SMART diver pulls trapped youth from cavity beneath Cumming's Dam

By ANITA MILLER - Staff Reporter - San Marcos Daily Record

The San Marcos River came very close to claiming its second victim in a week on Saturday; but instead of tragedy there was triumph when San Marcos Area Recovery Team (SMART) diver Dan Misiaszek pulled a 16-year-old boy to safety.

Dustin Kilgore of Midland had been standing on a narrow ledge in neck-deep water for over an hour when Misiaszek, who had originally been called to Cumming's Dam to recover the teen's body, found him --shivering cold but alive -- in a cavity on the downstream side of the 100-year-old dam.

The rescue came just three days after a 13-year-old North Texas boy drowned at Sewell Park, and was the first live rescue in the 14-year history of the SMART team.

Kilgore was attending a family reunion at the Davis Ranch, where Cumming's Dam is located, Misiaszek said. The teenager and a friend had jumped off the dam, and he had briefly surfaced before disappearing again in the raging whitewater below the structure. At approximately 6:15 p.m., San Marcos Fire & Rescue were called to the scene, as were San Marcos police, Hays County deputies, Hays County EMS and the South Hays County Fire Department.

Lt. Kelly Metz of SM Fire & Rescue said he was en route to the scene when the SMART divers were paged to recover the body. Before SMART arrived, Fire & Rescue personnel had searched nearby eddy pools and were set up downstream and on both sides of the dam in the event the teenager surfaced.

"We responded rather routinely, thinking there was going to be a body to recover," Misiaszek said. Once on the scene, he said he held out hope he could make a "rapid recovery" followed by CPR. "Dustin might have a chance," he said.

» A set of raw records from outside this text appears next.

(* ===== verification/PeerFlaws.v ===== *)
(** * Where the connections fall short

    Runs of the connections of a torrent in which the code does not do what it
    means to: a piece is served before it is verified, announcements of a peer
    that sent no bitfield are lost, one byte that was not asked for blocks a
    piece, and a pipeline whose requests timed out stays empty. *)

From S2P Require Import Prelude Bencode Value Bitfield Message PeerStates Picker Layout Priority Metainfo Download.
From S2P Require Import Storage Choke ExtHandshake Peers Metadata Pex Registry Pipeline AllowedFast PeerHandler.
From S2P Require Import PeerTasks PeerSwarm PeerSafe.

#[local] Open Scope handler_scope.

(** ** Serving a piece before it is verified *)

(** A digest that tells the contents of the pieces apart. *)
Definition sum_digest (b : bytes) : bytes := be_bytes 20 (fold_left Z.add b 0).
Definition sum_lib : Lib := mkLib sum_digest parse_bencode 33 head elements elements map_to_list map_to_list.
Definition sum_works : list PieceWork :=
  imap (fun i len => mkPieceWork (Z.of_nat i) len (sum_digest (replicate (Z.to_nat len) 9))) [20; 20; 15].

Definition seeder : SocketAddr := V4 1 1.
Definition leecher : SocketAddr := V4 2 2.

But after entering the water in an inflatable "dry" suit, Misiaszek was unable to get through the current. When he returned to shore for extra weight, his wife and fellow SMART team member Kathy relayed what she had heard from bystanders. "Kathy told me he's alive in there -- you can hear him yelling. There wasn't a sense of urgency until then," he said.

"There was a witness there who had a picture of the dam when the water was not flowing over the top. The picture showed a series of square compartments under the dam and above the water level. The situation was now one of performing a rescue.

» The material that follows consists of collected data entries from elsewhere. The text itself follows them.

(** The bytes of the cipher are bytes. *)
Definition wf_rc4 (rc : Rc4) : Prop := length (rc_s rc) = 256%nat /\ wf_bytes (rc_s rc).

Lemma wf_lookup_total (s : bytes) n : wf_bytes s -> is_u8 (s !!! n).
Proof.
  intros Hs. rewrite list_lookup_total_alt. destruct (s !! n) eqn:E; cbn; [|ranges].
  by apply (Forall_lookup_1 _ _ _ _ Hs E).
Qed.

Lemma wf_swap s a b : wf_bytes s -> wf_bytes (swap s a b).
Proof. intros Hs. unfold swap. apply Forall_insert; [apply Forall_insert; [done|]|]; by apply wf_lookup_total. Qed.

Lemma length_swap s a b : length (swap s a b) = length s.
Proof. unfold swap. by rewrite !length_insert. Qed.

Lemma wf_schedule key idxs s j : wf_bytes s -> wf_bytes (schedule key idxs s j) /\ length (schedule key idxs s j) = length s.
Proof.
  revert s j. induction idxs as [|i idxs IH]; intros s j Hs; [done|]. cbn [schedule].
  destruct (IH (swap s i (Z.to_nat (wrap8 (wrap8 (j + s !!! i) + key !!! (i mod length key)%nat)))) (wrap8 (wrap8 (j + s !!! i) + key !!! (i mod length key)%nat))) as [H1 H2].
  { by apply wf_swap. }
  split; [done|]. by rewrite H2, length_swap.
Qed.

Lemma wf_initial key idxs n : n = 256%nat -> wf_rc4 (mkRc4 (schedule key idxs (map Z.of_nat (seq 0 n)) 0) 0 0).
Proof.
  intros Hn. destruct (wf_schedule key idxs (map Z.of_nat (seq 0 n)) 0) as [H1 H2].
  { apply Forall_forall. intros x (k & -> & Hk)%list_elem_of_fmap. apply elem_of_seq in Hk. ranges. }
  split; cbn [rc_s]; [by rewrite H2, length_map, length_seq|done].
Qed.

Lemma rc4_new_wf key rc : rc4_new key = Some rc -> wf_rc4 rc.
Proof.
  destruct key as [|k key]; unfold rc4_new; [done|]. intros H. apply (inj Some) in H. rewrite <-H. by apply wf_initial.
Qed.

Lemma rc4_next_wf rc : wf_rc4 rc -> is_u8 (fst (rc4_next rc)) /\ wf_rc4 (snd (rc4_next rc)).
Proof.
  intros [Hl Hs]. unfold rc4_next. cbn [fst snd]. split; [by apply wf_lookup_total, wf_swap|]. split; cbn [rc_s]; [by rewrite length_swap|by apply wf_swap].
Qed.

Lemma advance_wf n rc : wf_rc4 rc -> wf_rc4 (advance_n n rc).
Proof. revert rc. induction n as [|n IH]; intros rc H; [done|]. cbn. apply IH. by apply rc4_next_wf. Qed.

Lemma apply_wf rc buf : wf_rc4 rc -> wf_bytes buf -> wf_bytes (fst (rc4_apply rc buf)).
Proof.
  revert rc. induction buf as [|b buf IH]; intros rc Hrc Hb; [constructor|]. cbn [rc4_apply].
  apply Forall_cons in Hb as [Hb Hbuf]. destruct (rc4_next_wf rc Hrc) as [Hk Hn]. destruct (rc4_next rc) as [k rc1]. cbn in Hk, Hn.
  specialize (IH rc1 Hn Hbuf). destruct (rc4_apply rc1 buf) as [out rc2]. cbn in *. constructor; [by apply is_u8_lxor|done].
Qed.

Lemma for_mse_total key : key <> [] -> exists rc, for_mse key = Some rc /\ wf_rc4 rc.
Proof.
  intros Hk. unfold for_mse. destruct (rc4_new key) as [rc|] eqn:E; [|by destruct key].
  eexists. split; [done|]. rewrite discard_spec. apply advance_wf. by eapply rc4_new_wf.
Qed.

(** ** The stream *)

Inductive Poll (A : Type) := Pending | Ready (a : A).
Arguments Pending {A}.
Arguments Ready {A} a.

Inductive IoError := UnexpectedEof | WriteZero | OtherIo.

Record EncryptedStream := mkStream {
  es_enc : option Rc4;
  es_dec : option Rc4;
  es_prefix : bytes;
  es_pending : bytes;
  es_src_len : nat }.

Definition es_new (enc dec : option Rc4) (prefix : bytes) : EncryptedStream := mkStream enc dec prefix [] 0.
Definition es_rc4 (enc dec : Rc4) (prefix : bytes) : EncryptedStream := es_new (Some enc) (Some dec) prefix.
Definition es_plaintext (prefix : bytes) : EncryptedStream := es_new None None prefix.
Definition is_encrypted (st : EncryptedStream) : bool := match es_enc st with Some _ => true | None => false end.

Definition set_write (enc : option Rc4) (pending : bytes) (src_len : nat) (st : EncryptedStream) : EncryptedStream :=
  mkStream enc (es_dec st) (es_prefix st) pending src_len.

(** [poll_read] into a buffer with room for [cap] bytes; [inner] is what the
    socket gives for that room. *)
Definition es_poll_read (cap : nat) (inner : nat -> Poll (result bytes IoError)) (st : EncryptedStream)
    : Poll (result bytes IoError) * EncryptedStream :=
  match es_prefix st with
  | _ :: _ =>
      let n := Nat.min (length (es_prefix st)) cap in
      (Ready (Ok (take n (es_prefix st))), mkStream (es_enc st) (es_dec st) (drop n (es_prefix st)) (es_pending st) (es_src_len st))
  | [] =>
      match inner cap with
      | Ready (Ok data) =>
          match es_dec st with
          | Some dec =>
              let '(out, dec) := rc4_apply dec data in
              (Ready (Ok out), mkStream (es_enc st) (Some dec) (es_prefix st) (es_pending st) (es_src_len st))
          | None => (Ready (Ok data), st)
          end
      | other => (other, st)
      end
  end.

"We knew from our training that you cannot fight the current on a dam at the surface to get out. That would be fruitless, lead to exhaustion, and can cause drowning. The best way out of the heavy flow of a low head dam is to go underwater and out the bottom as you swim downstream. For this rescue we needed a scuba system for Dustin and we needed to hurry because it was going to get dark soon."

He entered the water at approximately 7:09 p.m., and the force of the water battered him against the dam's face and submerged rocks. "I had to go deep, about 17 feet, to get past the heavy hydraulics and go under the water flow," he said. The first two compartments Misiaszek checked were empty but he found Kilgore in the third.

"He quickly grabbed me around the neck. He said he was very cold and didn't know if he could hold on," Misiaszek said, adding that he had to inflate his suit to keep the two of them afloat.

"I told him the only way out was going deep underwater with scuba and swimming out the bottom. He was scared but not panicked." Misiaszek gave the teen a brief lesson on scuba diving before realizing the extra mask he had brought had been torn away by the swift water.

He still had an extra regulator, or mouth piece, and told the teen to put it on and breath normally through his mouth while holding his nose. Because that only left the teen with one hand to hold onto Misiaszek, the diver had him thread his arm across his back, under his air tanks. "This method of him holding on with the fold of his arm rather than his hands was using gross motor functions. Dustin was hypothermic, and it is difficult to use fine motor skills when you are cold."

With the teenager essentially on his back, the two submerged and began battling their way out. Misiaszek said it took four attempts to escape the hydraulics below the dam. "I finally felt the current pushing us downstream and I inflated my equipment to surface. It was very dark at depth and the light of the surface finally began to show. When we broke the surface, the swift water rescue team was right there." A total of 26 minutes had elapsed since Misiaszek entered the water.

Rescuers grabbed Kilgore and rushed him to an ambulance. He was taken to Central Texas Medical Center where he was treated and released.

A "totally exhausted" Misiaszek was then helped from the water.

On Monday night, Misiaszek spoke with Kilgore and his family. "He's eternally grateful and a little embarrassed," he said. "He said the worst part was down deep. His ears started to hurt but he was able to clear his ears -- he said he learned that from his stepfather," Misiaszek said of the technique crucial to deep diving.

"This is some of the best teamwork I have ever seen," Misiaszek said, praising the cooperation between all the agencies who responded. "What made this unique was usually when we recover a body it's very somber. But when we were leaving, people were cheering and clapping. We were glad to get one out alive."

Cumming's Dam, which is owned by the Davis family, was deemed unsafe by the Texas Natural Resource Conservation Commission in June.